▸ TASK:
Scan the entries for the word "serveMuxPath" and return every line that has it.

START DATASET RECORDS

(** A strict decoder gives the first value and says whether anything follows it. *)
(* internal/transport/httpapi/api.go: API.decode *)
Definition decode_body {A} (bodyLimit : Z) (Decode : string -> option (A * bool)) : H S A :=
  let! payload := readBody bodyLimit in
  match Decode payload with
  | None => h_reply (writeAPIError 400 "invalid_json" "request body is invalid")
  | Some (value, trailing) =>
      if trailing then h_reply (writeAPIError 400 "invalid_json" "request body must contain one JSON value") else h_ret value
  end.
End Replies.

(** ** Authentication ([api.go], [dashboard_session.go]) *)

(** The authentication services of [internal/auth]. *)
Class ApiAuthentication (S : Type) := {
  AuthenticateBearer : string -> Tx S Principal;
  AuthenticateCustomerSession : string -> Tx S CustomerPrincipal;
  AuthenticateAdminSession : string -> Tx S AdminPrincipal
}.

(** They only read. *)
Class ApiAuthenticationLaws (S : Type) `{Hauth : !ApiAuthentication S} := {
  bearer_reads : forall token s r s', AuthenticateBearer token s = (r, s') -> s' = s;
  customer_session_reads : forall token s r s', AuthenticateCustomerSession token s = (r, s') -> s' = s;
  admin_session_reads : forall token s r s', AuthenticateAdminSession token s = (r, s') -> s' = s
}.

(** What is used of a parsed URL. *)
Record origin_url : Type := mkOrigin {
  or_Scheme : string;
  or_User : bool;
  or_Host : string;
  or_Path : string;
  or_RawQuery : string;
  or_Fragment : string
}.

(** [url.Parse]. *)
Class UrlLibrary := { ParseURL : string -> option origin_url }.

(** [strings.EqualFold] for hosts: of the letters outside ASCII only the two that fold into it
    are folded. *)
Definition fold_rune (r : Z) : Z := if r =? 8490 then 107 else if r =? 383 then 115 else lower_byte r.
Definition EqualFold (s t : string) : bool := bool_decide (map fold_rune (runes s) = map fold_rune (runes t)).

(** A bearer has none of space, tab, carriage return and line feed. *)
(* internal/transport/httpapi/api.go: strictBearerToken *)
Definition strictBearerToken (header : string) : option string :=
  if negb (String.prefix "Bearer " header) then None
  else let token := TrimPrefix header "Bearer " in
       if String.eqb token EmptyString || existsb (fun b => (b =? 32) || (b =? 9) || (b =? 13) || (b =? 10)) (bytes token)
       then None else Some token.

(* internal/transport/httpapi/dashboard_session.go: constants *)
Definition dashboardSessionCookieName : string := "__Secure-iapstack_admin".
Definition dashboardSessionCookiePath : string := "/v1/admin".
Definition dashboardRequestHeader : string := "X-IAPStack-Dashboard".
Definition dashboardRequestHeaderValue : string := "1".

(* internal/transport/httpapi/dashboard_session.go: safeRequestMethod *)
Definition safeRequestMethod (method : string) : bool :=
  String.eqb method "GET" || String.eqb method "HEAD" || String.eqb method "OPTIONS".

(* internal/transport/httpapi/dashboard_session.go: validDashboardMutation *)
Definition validDashboardMutation `{Url : !UrlLibrary} (request : http_call) : bool :=
  if negb (String.eqb (Header_Get request dashboardRequestHeader) dashboardRequestHeaderValue) then false
  else
    let fetchSite := Header_Get request "Sec-Fetch-Site" in
    if negb (String.eqb fetchSite EmptyString) && negb (String.eqb fetchSite "same-origin") && negb (String.eqb fetchSite "none") then false
    else match ParseURL (Header_Get request "Origin") with
         | None => false
         | Some origin =>
             negb ((negb (String.eqb (or_Scheme origin) "https") && negb (String.eqb (or_Scheme origin) "http")) || or_User origin
                   || String.eqb (or_Host origin) EmptyString || negb (EqualFold (or_Host origin) (rq_Host request))
                   || negb (String.eqb (or_Path origin) EmptyString) || negb (String.eqb (or_RawQuery origin) EmptyString)
                   || negb (String.eqb (or_Fragment origin) EmptyString))
         end.

Section Guards.
Context {S : Type} `{Hauth : !ApiAuthentication S} `{Url : !UrlLibrary}.
Context (request : http_call).

(* internal/transport/httpapi/api.go: API.authenticate *)
Definition authenticate : Tx S Principal :=
  match strictBearerToken (Header_Get request "Authorization") with
  | None => tx_err ErrUnauthorized
  | Some token => AuthenticateBearer token
  end.

(** The caller, and whether it is a dashboard session. *)
(* internal/transport/httpapi/dashboard_session.go: API.authenticateAdmin *)
Definition authenticateAdmin : Tx S (Principal * bool) :=
  if negb (String.eqb (Header_Get request "Authorization") EmptyString)
  then do principal <- authenticate; tx_ret (principal, false)
  else match first_value (rq_Cookies request) dashboardSessionCookieName with
       | None => tx_err ErrUnauthorized
       | Some cookie =>
           if String.eqb cookie EmptyString then tx_err ErrUnauthorized
           else do principal <- AuthenticateAdminSession cookie; tx_ret (adp_Principal principal, true)
       end.
(* ===== verification/HttpRoutes.v ===== *)
(** The routes of the HTTP API ([internal/transport/httpapi/api.go]): the registry, its
    matching, and what the API promises about its callers.

    The router takes the pattern that matches a method and the segments of a path; no two
    patterns of the registry match the same request ([routes_disjoint]), so the first is the
    one the router's precedence chooses.  Every other path below [/v1/] is not found. *)

From S2P Require Import Prelude GoText GoTime GoMime GoHttp GoCodec GoJson Sha256 Core Decimal Purchase Protection Persistence Stores Projector Repository EntitlementStore Runner Credential Refresh Verification Apple Huawei QueueStore Notifications Webhooks Worker Identity Catalog Offering OperationsStore Auth Credentials AppleReports ReportStore Revenue FinancialReports PurchaseStore RevenueCat RevenueCatPlan ImportStore EntitlementSources RevenueCatApply Postgres Processing HttpCore HttpAdmin HttpApi.
From stdpp Require Import base list strings gmap.
Local Open Scope Z_scope.

(** ** Patterns *)

Definition supersede_marker : string := "{import_id}:supersede".

(* internal/transport/httpapi/api.go: serveMuxPath *)
Definition serveMuxPath (path : string) : string :=
  match CutSuffix path supersede_marker with Some prefix => (prefix ++ "{import_id}")%string | None => path end.

(** A segment of a pattern is a literal or a name in braces. *)
Inductive path_segment : Type :=
| Literal (s : string)
| Wildcard (name : string).

Definition pattern_segment (s : string) : path_segment :=
  match bytes s, rev (bytes s) with
  | 123 :: rest, 125 :: _ => Wildcard (of_bytes (removelast rest))
  | _, _ => Literal s
  end.
Definition pattern_of (path : string) : list path_segment := map pattern_segment (tl (Split path 47)).
(** What [detect] does with the groups found by the scan: priority rules
    first, consolidation last. *)
Definition finish_detection (self : t) (lyr : QgsVectorLayer Geom)
    (groups : list DuplicateGroup) : list DuplicateGroup :=
  let groups :=
    match priority_rules self with
    | Some rules => PriorityResolver.resolve (PriorityResolver.init lyr rules) groups
    | None => groups
    end in
  _consolidate_groups groups.

Definition detect (self : t) : result (list DuplicateGroup) :=
  match layer self with
  | None => Raise (ValueError "Invalid or missing layer")
  | Some lyr =>
      if negb (isValid lyr) then Raise (ValueError "Invalid or missing layer")
      else
        let feature_count := Z.of_nat (featureCount lyr) in
        let sampled :=
          if sample_mode self && Z.ltb (sample_size self) feature_count
          then _sample_features self lyr
          else Ok (getFeatures lyr) in
        match sampled with
        | Raise e => Raise e
        | Ok features =>
            let scanned :=
              if String.eqb (detection_type self) "geometry"
              then Ok (_detect_geometry_duplicates self features)
              else _detect_attribute_duplicates self features in
            match scanned with
            | Raise e => Raise e
            | Ok groups => Ok (finish_detection self lyr groups)
            end
        end
  end.
End Detector.
End DuplicateDetector.
(* ===== verification/_CoqProject ===== *)
-Q . S2P
Prelude.v
Text.v
F64.v
Dyadic.v
Event.v
Seal.v
Store.v
Keys.v
Spool.v
Stream.v
Marking.v
Parser.v
Cache.v
Klv.v
Replay.v
AisBits.v
Ttm.v
Ais.v
MavMsg.v
Mavlink.v
Ontology.v
Runtime.v
Adsb.v
Gmti.v
S4586.v
AstField.v
AstWire.v
AstCat.v
Asterix.v
SapientMsg.v
Sapient.v
Http.v
Follow.v
DirWatch.v
SapientWire.v
Ulid.v
Json.v
Egress.v
Generic.v
Relay.v
SapientReport.v
SapientEgress.v
Tak.v
Config.v
Transports.v
Dds.v
Nats.v
Onboard.v
Doctor.v
Xml.v
Cot.v
S4676.v
Connectors.v
Scenario.v
FeedAis.v
FeedMav.v
FeedAst.v
FeedSbs.v
Process.v
Tools.v
FeedSapient.v
FeedMain.v
Emits.v
Programs.v
Up.v
Fixture.v
(** [str::from_utf8(..).is_ok()]. *)
Fixpoint utf8_valid (l : bytes) : bool :=
  match l with
  | [] => true
  | b0 :: t =>
      if b0 <? 128 then utf8_valid t
      else match t with
      | [] => false
      | b1 :: t1 =>
          if lead2 b0 && cont b1 then utf8_valid t1
          else match t1 with
          | [] => false
          | b2 :: t2 =>
              if pair3 b0 b1 && cont b2 then utf8_valid t2
              else match t2 with
              | [] => false
              | b3 :: t3 => pair4 b0 b1 && cont b2 && cont b3 && utf8_valid t3
              end
          end
      end
  end.

(** U+FFFD. *)
Definition replacement : bytes := [0xEF; 0xBF; 0xBD].

(** [String::from_utf8_lossy]: each maximal prefix of a valid sequence that is
    cut short becomes one U+FFFD. *)
Fixpoint utf8_lossy (l : bytes) : bytes :=
  match l with
  | [] => []
  | b0 :: t =>
      if b0 <? 128 then b0 :: utf8_lossy t
      else match t with
      | [] => replacement
      | b1 :: t1 =>
          if lead2 b0 then
            if cont b1 then b0 :: b1 :: utf8_lossy t1 else replacement ++ utf8_lossy t
          else if pair3 b0 b1 then
            match t1 with
            | [] => replacement
            | b2 :: t2 =>
                if cont b2 then b0 :: b1 :: b2 :: utf8_lossy t2
                else replacement ++ utf8_lossy t1
            end
          else if pair4 b0 b1 then
            match t1 with
            | [] => replacement
            | b2 :: t2 =>
                if cont b2 then
                  match t2 with
                  | [] => replacement
                  | b3 :: t3 =>
                      if cont b3 then b0 :: b1 :: b2 :: b3 :: utf8_lossy t3
                      else replacement ++ utf8_lossy t2
                  end
                else replacement ++ utf8_lossy t1
            end
          else replacement ++ utf8_lossy t
      end
  end.

(** * Integers *)

(** The value of ASCII digits in [radix], [None] on a digit out of range. *)
Definition digit_val (radix b : Z) : option Z :=
  let v := if is_digit b then b - 48
           else if is_lower b then b - 87
           else if is_upper b then b - 55 else radix in
  if v <? radix then Some v else None.

Fixpoint digits_val (radix acc : Z) (l : bytes) : option Z :=
  match l with
  | [] => Some acc
  | b :: t => d ← digit_val radix b; digits_val radix (acc * radix + d) t
  end.

(** [from_str_radix] of an unsigned type whose values are below [bound]: an
    optional [+], then at least one digit, no overflow. *)
Definition parse_uint (radix bound : Z) (l : bytes) : option Z :=
  let l := match l with 43 :: t => t | _ => l end in
  match l with
  | [] => None
  | _ => v ← digits_val radix 0 l; if v <? bound then Some v else None
  end.

Definition parse_u8 : bytes → option Z := parse_uint 10 256.
Definition parse_u64 : bytes → option Z := parse_uint 10 (2 ^ 64).

(** Decimal digits of a non-negative integer, [fuel] bounding their number. *)
Fixpoint dec_digits (fuel : nat) (z : Z) (acc : bytes) : bytes :=
  match fuel with
  | O => acc
  | S fuel =>
      let acc := 48 + z mod 10 :: acc in
      if z <? 10 then acc else dec_digits fuel (z / 10) acc
  end.
Definition dec_nat (z : Z) : bytes := dec_digits (S (Z.to_nat (Z.log2 z))) z [].

(** [Display] of an integer. *)
Definition show_bytes (z : Z) : bytes :=
  if z <? 0 then 45 :: dec_nat (- z) else dec_nat z.
Definition show (z : Z) : string := b2s (show_bytes z).

(** [{:02x}]. *)
Definition hex_digit (n : Z) : Z := if n <? 10 then 48 + n else 87 + n.
Definition hex2 (b : Z) : bytes := [hex_digit (b / 16); hex_digit (b mod 16)].

(** [{:0w$}] of a non-negative integer. *)
Definition pad_zeros (w : nat) (l : bytes) : bytes := replicate (w - length l) 48 ++ l.

(** * Lemmas *)

Lemma drop_while_suffix p l : ∃ k, l = k ++ drop_while p l ∧ Forall (λ b, p b = true) k.
Proof.
  induction l as [|b l (k & Hk & Hp)]; simpl; [by exists []|].
  destruct (p b) eqn:Hb.
  - exists (b :: k). split; [by rewrite Hk at 1|by constructor].
  - by exists [].
Qed.

Lemma split_on_ne c l : split_on c l ≠ [].
Proof. destruct l; simpl; [done|]. destruct (_ =? _); [done|]. by destruct (split_on c l). Qed.

Lemma find_byte_Some c l k :
  find_byte c l = Some k → 0 ≤ k < zlen l ∧ l !! Z.to_nat k = Some c.
Proof.
  revert k. induction l as [|b l IH]; intros k; simpl; [done|].
  rewrite zlen_cons. destruct (b =? c) eqn:Hb; bool_prop.
  - intros [= <-]. pose proof (zlen_nonneg l). subst. split; [lia|done].
  - intros (j & Hj & ->)%fmap_Some. apply IH in Hj as [? Hl].
    split; [lia|]. by replace (Z.to_nat (Z.succ j)) with (S (Z.to_nat j)) by lia.
Qed.

Lemma find_byte_app c v t : c ∉ v → find_byte c (v ++ c :: t) = Some (zlen v).
Proof.
  induction v as [|b v IH]; intros Hv; simpl.
  - by rewrite Z.eqb_refl.
  - rewrite not_elem_of_cons in Hv. destruct Hv as [Hb Hv].
    destruct (b =? c) eqn:E; bool_prop; [congruence|]. rewrite IH by done. simpl.
    rewrite zlen_cons. f_equal. lia.
Qed.
(** @src rust/ajar-connector/src/builder.rs 117-122 EventBuilder::attribute *)
Definition attribute (k v : string) (b : EventBuilder) : EventBuilder :=
  mkBuilder (source_id b) (entity_type b) (id b) (timestamp b) (location b) (payload b)
    (policy_tags b) (confidence b) (attributes b ++ [(k, v)]) (metadata b)
    (strict_entity_namespace b).

(** @src rust/ajar-connector/src/builder.rs 124-131 EventBuilder::metadata *)
Definition add_metadata (k v : string) (b : EventBuilder) : EventBuilder :=
  mkBuilder (source_id b) (entity_type b) (id b) (timestamp b) (location b) (payload b)
    (policy_tags b) (confidence b) (attributes b) (metadata b ++ [(k, v)])
    (strict_entity_namespace b).

(** @src rust/ajar-connector/src/builder.rs 133-137 EventBuilder::allow_unnamespaced_entity_type *)
Definition allow_unnamespaced_entity_type (b : EventBuilder) : EventBuilder :=
  mkBuilder (source_id b) (entity_type b) (id b) (timestamp b) (location b) (payload b)
    (policy_tags b) (confidence b) (attributes b) (metadata b) false.

(** [if let Some(v) = o { b = f(v)(b) }]. *)
Definition on_some {A} (o : option A) (f : A → EventBuilder → EventBuilder)
    (b : EventBuilder) : EventBuilder :=
  match o with Some v => f v b | None => b end.
Definition on_true (c : bool) (f : EventBuilder → EventBuilder) (b : EventBuilder) : EventBuilder :=
  if c then f b else b.

(** @src rust/connectors/common/src/identity.rs 8-9 MAX_ALT_ID_LEN *)
Definition MAX_ALT_ID_LEN : Z := 128.

(** @src rust/connectors/common/src/identity.rs 11-32 GovernedIdentity::identity *)
Definition identity (standard i : string) (b : EventBuilder) : EventBuilder :=
  if String.eqb i "" || (MAX_ALT_ID_LEN <? Z.of_nat (String.length i)) then b
  else attribute "alt_id_standard" standard (attribute "alt_id" i b).

(** * Timestamps *)

Section rfc3339.
Context {E : Type}.
Variable b : bytes.

Definition rfc_d (i : Z) : bool := match get b i with Some x => is_digit x | None => false end.
Definition rfc_c (i ch : Z) : bool := bool_decide (get b i = Some ch).

(** The [u32] fold, with the subtraction and the multiplication checked. *)
Fixpoint rfc_fold (acc : Z) (l : bytes) : res E Z :=
  match l with
  | [] => Ok acc
  | x :: l =>
      if (x <? 48) || (2 ^ 32 <=? acc * 10 + (x - 48)) then Panic
      else rfc_fold (acc * 10 + (x - 48)) l
  end.
Definition rfc_num (i n : Z) : res E Z := s ← slice b i (i + n); rfc_fold 0 s.

Definition rfc_digits (i : Z) (n : nat) : bool :=
  forallb (λ k, rfc_d (i + Z.of_nat k)) (seq 0 n).

(** The [while d(i)] loop. *)
Fixpoint rfc_skip (fuel : nat) (i : Z) : res E Z :=
  match fuel with
  | O => NoFuel
  | S fuel => if rfc_d i then rfc_skip fuel (i + 1) else Ok i
  end.

(** The zone designator at [i], to the end of the text. *)
Definition rfc_zone (i : Z) : res E bool :=
  match get b i with
  | None => Ok false
  | Some z =>
      if (z =? 90) || (z =? 122) then Ok (i + 1 =? zlen b)
      else if (z =? 43) || (z =? 45) then
        if rfc_digits (i + 1) 2 && rfc_c (i + 3) 58 && rfc_digits (i + 4) 2
           && (i + 6 =? zlen b)
        then h ← rfc_num (i + 1) 2;
             if h <=? 23 then m ← rfc_num (i + 4) 2; Ok (m <=? 59) else Ok false
        else Ok false
      else Ok false
  end.

(** The optional fraction at 19, then the zone. *)
Definition rfc_tail : res E bool :=
  fr ← (if rfc_c 19 46
        then j ← rfc_skip (S (length b)) 20; Ok (if j =? 20 then None else Some j)
        else Ok (Some 19));
  match fr with
  | None => Ok false
  | Some i => rfc_zone i
  end.

(** @src rust/ajar-connector/src/builder.rs 228-293 is_rfc3339 *)
Definition is_rfc3339 : res E bool :=
  if zlen b <? 20 then Ok false
  else if negb (rfc_digits 0 4 && rfc_c 4 45 && rfc_digits 5 2 && rfc_c 7 45 && rfc_digits 8 2
    && (rfc_c 10 84 || rfc_c 10 116) && rfc_digits 11 2 && rfc_c 13 58 && rfc_digits 14 2
    && rfc_c 16 58 && rfc_digits 17 2)
  then Ok false
  else
    mo ← rfc_num 5 2; da ← rfc_num 8 2; ho ← rfc_num 11 2; mi ← rfc_num 14 2; se ← rfc_num 17 2;
    if negb ((1 <=? mo) && (mo <=? 12) && (1 <=? da) && (da <=? 31)
      && (ho <=? 23) && (mi <=? 59) && (se <=? 60))
    then Ok false
    else
      rfc_tail.
End rfc3339.

(** @src rust/ajar-connector/src/builder.rs 295-307 is_namespaced *)
Definition is_namespaced (ty : string) : bool :=
  let b := s2b ty in
  match strip_prefix (s2b "mim:") b with
  | Some rest => negb (bool_decide (rest = [])) && negb (has_byte 58 rest)
  | None =>
      match strip_prefix (s2b "x:") b with
      | Some rest =>
          (* [splitn(2, ':')]: up to the first colon, then everything after it *)
          match find_byte 58 rest with
          | Some k =>
              let vendor := take (Z.to_nat k) rest in
              let t := drop (Z.to_nat (k + 1)) rest in
              negb (bool_decide (vendor = [])) && negb (bool_decide (t = []))
              && negb (has_byte 58 t)
          | None => false
          end
      | None => false
      end
  end.

(** * Building *)

Definition location_ok (l : GeoPoint) : bool :=
  is_finite (latitude l) && is_finite (longitude l) && is_finite (altitude_m l)
  && in_range (f_of_Z (-90)) (f_of_Z 90) (latitude l)
  && in_range (f_of_Z (-180)) (f_of_Z 180) (longitude l).

Definition to_attrs (l : list (string * string)) : list Attribute :=
  (λ kv, mkAttribute kv.1 kv.2) <$> l.

(** @src rust/ajar-connector/src/builder.rs 139-226 EventBuilder::build *)
Definition build (b : EventBuilder) : res BuildError Event :=
  i ← ok_or (MissingField "id") (id b);
  ts ← ok_or (MissingField "timestamp") (timestamp b);
  ok ← is_rfc3339 (s2b ts);
  guard_res ok (InvalidTimestamp ts) ;;
  match location b with
  | Some l => guard_res (location_ok l) (InvalidLocation (latitude l) (longitude l))
  | None => Ok tt
  end ;;
  guard_res (negb (String.eqb (source_id b) "")) (MissingField "source_id") ;;
  guard_res (negb (String.eqb (entity_type b) "")) (MissingField "entity_type") ;;
  guard_res (negb (strict_entity_namespace b && negb (is_namespaced (entity_type b))))
    (UnnamespacedEntityType (entity_type b)) ;;
  guard_res (in_range f_zero (f_of_Z 1) (confidence b)) (ConfidenceOutOfRange (confidence b)) ;;
  guard_res (zlen (policy_tags b) <=? MAX_POLICY_TAGS)
    (TooManyPolicyTags (zlen (policy_tags b)) MAX_POLICY_TAGS) ;;
  guard_res (zlen (attributes b) <=? MAX_ATTRIBUTES)
    (TooManyAttributes (zlen (attributes b)) MAX_ATTRIBUTES) ;;
  guard_res (zlen (metadata b) <=? MAX_METADATA)
    (TooManyMetadata (zlen (metadata b)) MAX_METADATA) ;;
  let attrs := sort_keys (attributes b) in
  match first_dup attrs with
  | Some k => Err (DuplicateAttributeKey k)
  | None =>
      let meta := sort_keys (metadata b) in
      match first_dup meta with
      | Some k => Err (DuplicateMetadataKey k)
      | None =>
          Ok (mkEvent SCHEMA_VERSION i (source_id b) (entity_type b) ts "" (location b) (payload b)
                (policy_tags b) (confidence b) (to_attrs attrs) (to_attrs meta))
      end
  end.

(** * The timestamp grammar *)

Definition two_digits (lo hi : Z) (l : bytes) : Prop :=
  ∃ x y, l = [x; y] ∧ is_digit x = true ∧ is_digit y = true
    ∧ lo ≤ (x - 48) * 10 + (y - 48) ≤ hi.

Definition rfc_fraction (l : bytes) : Prop :=
  l = [] ∨ ∃ ds, l = 46 :: ds ∧ ds ≠ [] ∧ Forall (λ x, is_digit x = true) ds.

Definition rfc_offset (l : bytes) : Prop :=
  l = [90] ∨ l = [122]
  ∨ ∃ sg h m, l = sg :: h ++ 58 :: m ∧ (sg = 43 ∨ sg = 45) ∧ two_digits 0 23 h ∧ two_digits 0 59 m.

(** [YYYY-MM-DDThh:mm:ss[.frac](Z|+hh:mm|-hh:mm)] with in-range components. *)
Definition Rfc3339 (l : bytes) : Prop :=
  ∃ y0 y1 y2 y3 mo da t ho mi se fr z,
    l = [y0; y1; y2; y3; 45] ++ mo ++ 45 :: da ++ t :: ho ++ 58 :: mi ++ 58 :: se ++ fr ++ z
    ∧ Forall (λ x, is_digit x = true) [y0; y1; y2; y3]
    ∧ two_digits 1 12 mo ∧ two_digits 1 31 da ∧ (t = 84 ∨ t = 116)
    ∧ two_digits 0 23 ho ∧ two_digits 0 59 mi ∧ two_digits 0 60 se
    ∧ rfc_fraction fr ∧ rfc_offset z.

Lemma get_cons {A} (x : A) l i :
  get (x :: l) i = if i =? 0 then Some x else if i <? 0 then None else get l (i - 1).
Proof.
  unfold get. rewrite zlen_cons.
  destruct (i =? 0) eqn:H0; bool_prop.
  { subst. pose proof (zlen_nonneg l). by replace (0 <? 1 + zlen l) with true by lia. }
  destruct (i <? 0) eqn:H1; bool_prop.
  { by replace (0 <=? i) with false by lia. }
  replace (0 <=? i) with true by lia. replace (0 <=? i - 1) with true by lia.
  same_cmp (i <? 1 + zlen l) (i - 1 <? zlen l). simpl.
  by replace (Z.to_nat i) with (S (Z.to_nat (i - 1))) by lia.
Qed.

Lemma get_nil {A} i : get (@nil A) i = None.
Proof. by destruct i. Qed.

Lemma get_drop {A} (l : list A) i k : 0 ≤ i ≤ zlen l → 0 ≤ k → get l (i + k) = get (drop (Z.to_nat i) l) k.
Proof.
  intros Hi Hk. unfold get, zlen in *. rewrite length_drop, lookup_drop.
  replace (0 <=? i + k) with true by lia. replace (0 <=? k) with true by lia. simpl.
  same_cmp (i + k <? Z.of_nat (length l)) (k <? Z.of_nat (length l - Z.to_nat i)).
  by replace (Z.to_nat (i + k)) with (Z.to_nat i + Z.to_nat k)%nat by lia.
Qed.

Lemma zlen_drop {A} (l : list A) i : 0 ≤ i ≤ zlen l → zlen (drop (Z.to_nat i) l) = zlen l - i.
Proof. unfold zlen. rewrite length_drop. lia. Qed.

Lemma get_range_drop {A} (l : list A) i a n :
  0 ≤ i ≤ zlen l → 0 ≤ a → get_range l (i + a) (i + a + n) = get_range (drop (Z.to_nat i) l) a (a + n).
Proof.
  intros Hi Ha. unfold get_range. rewrite zlen_drop by done. rewrite drop_drop.
  replace (0 <=? i + a) with true by lia. replace (0 <=? a) with true by lia.
  same_cmp (i + a <=? i + a + n) (a <=? a + n).
  same_cmp (i + a + n <=? zlen l) (a + n <=? zlen l - i).
  replace (i + a + n - (i + a)) with (a + n - a) by lia.
  by replace (Z.to_nat (i + a)) with (Z.to_nat i + Z.to_nat a)%nat by lia.
Qed.

(** The scanner at offset [i] is the scanner on the rest of the text. *)
Section rfc_shift.
Context {E : Type}.
Variables (b : bytes) (i : Z).
Hypothesis Hi : 0 ≤ i ≤ zlen b.
Let r := drop (Z.to_nat i) b.

Lemma rfc_d_shift k : 0 ≤ k → rfc_d b (i + k) = rfc_d r k.
Proof. intros. unfold rfc_d. by rewrite get_drop. Qed.

Lemma rfc_c_shift k ch : 0 ≤ k → rfc_c b (i + k) ch = rfc_c r k ch.
Proof. intros. unfold rfc_c. by rewrite get_drop. Qed.

Lemma rfc_digits_shift k n : 0 ≤ k → rfc_digits b (i + k) n = rfc_digits r k n.
Proof.
  intros Hk. unfold rfc_digits.
  enough (∀ l, forallb (λ j : nat, rfc_d b (i + k + Z.of_nat j)) l
             = forallb (λ j : nat, rfc_d r (k + Z.of_nat j)) l) as H.
  { apply H. }
  induction l as [|j l IH]; simpl; [done|].
  by rewrite IH, <- Z.add_assoc, rfc_d_shift by lia.
Qed.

END DATASET RECORDS

▸ WORKED SOLUTION:
(* internal/transport/httpapi/api.go: serveMuxPath *)
Definition serveMuxPath (path : string) : string :=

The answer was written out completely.